Lemma no_fork_collect fuel child fd output_write :
  emits no_fork (collect_environment fuel child fd output_write).
Proof. unfold collect_environment, finish_output, abandon. quiet. Qed.

(** the service manager's environment is used only if [systemctl] exited
    with success, and then it is all that was read from it, to the end and less
    than the bound; and on every path the child is killed or collected. *)
Theorem manager_environment_whole fuel h out w' :
  read_manager_environment fuel (World h []) = Returned (inr out) w' →
  (∀ child, child ≠ 0 → Did Fork (inr child) ∈ w'.(trace) → settled child w'.(trace)) ∧
  ∀ o, out = Some o → ∃ fd write_fd child,
    Did Pipe2 (inr (fd, write_fd)) ∈ w'.(trace) ∧ Did Fork (inr child) ∈ w'.(trace) ∧
    whole_output fd child o w'.(trace).
Proof.
  unfold read_manager_environment. intros (piped & w1 & [Hp ->]%call_returned & Hr)%M_bind_returned.
  destruct piped as [e|[fd write_fd]].
  { calls. split; [|done]. intros c _ Hc. absent fork_of. }
  apply M_bind_returned in Hr as (forked & w2 & [Hf ->]%call_returned & Hr).
  destruct forked as [e|child].
  { calls. split; [|done]. intros c _ Hc. absent fork_of. }
  destruct (Z.eqb_spec child 0).
  { by calls. }
  apply M_bind_returned in Hr as (o & w3 & Hr & [[= ->] ->]%M_ret_returned).
  destruct (λ HT, collect_environment_ok _ _ _ _ _ _ _ HT Hr) as [Hs Ho]; [done|].
  destruct (no_fork_collect _ _ _ _ _ _ _ Hr) as (evs & HT & Hevs). cbn [trace] in HT.
  rewrite HT in *. split.
  - intros c _ [Hc|Hc]%elem_of_app.
    + by apply (proj1 (Forall_forall _ _) Hevs) in Hc.
    + apply elem_of_cons in Hc as [Hc|Hc]; [|absent fork_of].
      apply (f_equal fork_of) in Hc. by injection Hc as ->.
  - intros o' Ho'. exists fd, write_fd, child. rewrite !elem_of_app. split_and!; [|..|by apply Ho].
    + right. right. by left.
    + right. by left.
Qed.
End environment.

(** ** D-Bus's activation environment *)

Section update.
Context `{Processes} (strerror : Z → text).

(** [waitpid]'s answer for a process that it was asked for. *)
Definition waited_for (child : Z) (waited : Z + Z * Z) (T : list event) : Prop :=
  (∃ nohang, Did (Waitpid child nohang) waited ∈ T) ∧ waited ≠ inl EINTR ∧
  ∀ p status, waited = inr (p, status) → p = child.

Lemma waited_for_settled child waited T : waited_for child waited T → settled child T.
Proof.
  intros ([nohang Hw] & He & Hp). right. exists nohang, waited. split; [done|].
  destruct waited as [e|[p status]]; [right|left].
  - exists e. split; [done|]. congruence.
  - exists status. by rewrite (Hp p status).
Qed.

Lemma poll_child_waited attempts child : 0 < child →
  triple (λ _, True) (poll_child attempts child)
    (λ r T, ∀ waited, r = Some waited → waited_for child waited T).
Proof.
  intros Hc. induction attempts as [|attempts IH]; cbn [poll_child]; [by apply triple_ret|].
  apply (triple_bind _ _ _ (λ waited T, Did (Waitpid child true) waited ∈ T ∧
    ∀ p status, waited = inr (p, status) → p = child ∨ p = 0)).
  { apply triple_answer. intros h T _. split; [by left|]. intros p status Ha.
    apply answer_waitpid in Ha; [|done]. naive_solver. }
  intros [e|[p status]].
  - destruct (Z.eqb_spec e EINTR) as [_|He].
    { eapply triple_conseq; [|intros x T HT; exact HT|exact IH]. done. }
    apply triple_ret. intros T [Hw _] waited [= <-]. split; [by exists true|]. split; [congruence|done].
  - destruct (Z.eqb_spec p 0) as [->|Hp].
    { apply (triple_bind _ _ _ (λ _ _, True)); [by apply triple_call|intros ?; exact IH]. }
    apply triple_ret. intros T [Hw Hq] waited [= <-]. split; [by exists true|]. split; [done|].
    intros q s [= <- <-]. by destruct (Hq p status eq_refl).
Qed.

Lemma retry_waited fuel child w x w' : 0 < child →
  retry fuel (Waitpid child false) w = Returned x w' → waited_for child x w'.(trace).
Proof.
  intros Hc Hr. destruct (retry_answer _ _ _ _ _ Hr) as [h Hx].
  apply retry_returned in Hr as (He & tries & -> & _). split; [exists false; by left|].
  split; [done|]. intros p status ->. symmetry in Hx. apply answer_waitpid in Hx; [|done].
  naive_solver.
Qed.

Lemma await_update_ok fuel child : 0 < child →
  triple (λ _, True) (await_update fuel child)
    (λ updated T, settled child T ∧
       (updated = true → ∃ status, succeeded status = true ∧ collected child status T)).
Proof.
  intros Hc. unfold await_update.
  eapply triple_bind; [by apply poll_child_waited|]. intros polled.
  apply (triple_bind _ _ _ (λ waited T, waited_for child waited T)).
  { destruct polled as [waited|]; [apply triple_ret; auto|].
    apply (triple_bind _ _ _ (λ _ _, True)); [by apply triple_call|].
    intros ? w x w' _. by apply retry_waited. }
  intros waited. set (updated := match waited with inr _ => _ | _ => _ end).
  apply (triple_bind _ _ _ (λ _ T, waited_for child waited T)).
  { destruct updated; [by apply triple_ret|]. apply triple_call.
    intros a T ([nohang Hw] & He). split; [|done]. exists nohang. by right. }
  intros _. apply triple_ret. intros T HT. split; [by eapply waited_for_settled|].
  unfold updated. destruct waited as [e|[p status]]; [done|].
  intros [->%Z.eqb_eq Hs]%andb_true_iff. exists status. split; [done|]. apply HT.
Qed.

Lemma no_fork_await_update fuel child : emits no_fork (await_update fuel child).
Proof.
  assert (∀ attempts, emits no_fork (poll_child attempts child)) as Hpoll.
  { intros attempts. induction attempts; cbn [poll_child]; quiet. }
  unfold await_update. quiet.
Qed.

▸ **What you have to do**
When the line with "Definition waited_for (child" is reached in the data above, start copying there, and copy each line exactly until the line with "- exists e. split; [done|]. congruence." has been copied; copy nothing else.

▸ **Response below**
Definition waited_for (child : Z) (waited : Z + Z * Z) (T : list event) : Prop :=
  (∃ nohang, Did (Waitpid child nohang) waited ∈ T) ∧ waited ≠ inl EINTR ∧
  ∀ p status, waited = inr (p, status) → p = child.

Lemma waited_for_settled child waited T : waited_for child waited T → settled child T.
Proof.
  intros ([nohang Hw] & He & Hp). right. exists nohang, waited. split; [done|].
  destruct waited as [e|[p status]]; [right|left].
  - exists e. split; [done|]. congruence.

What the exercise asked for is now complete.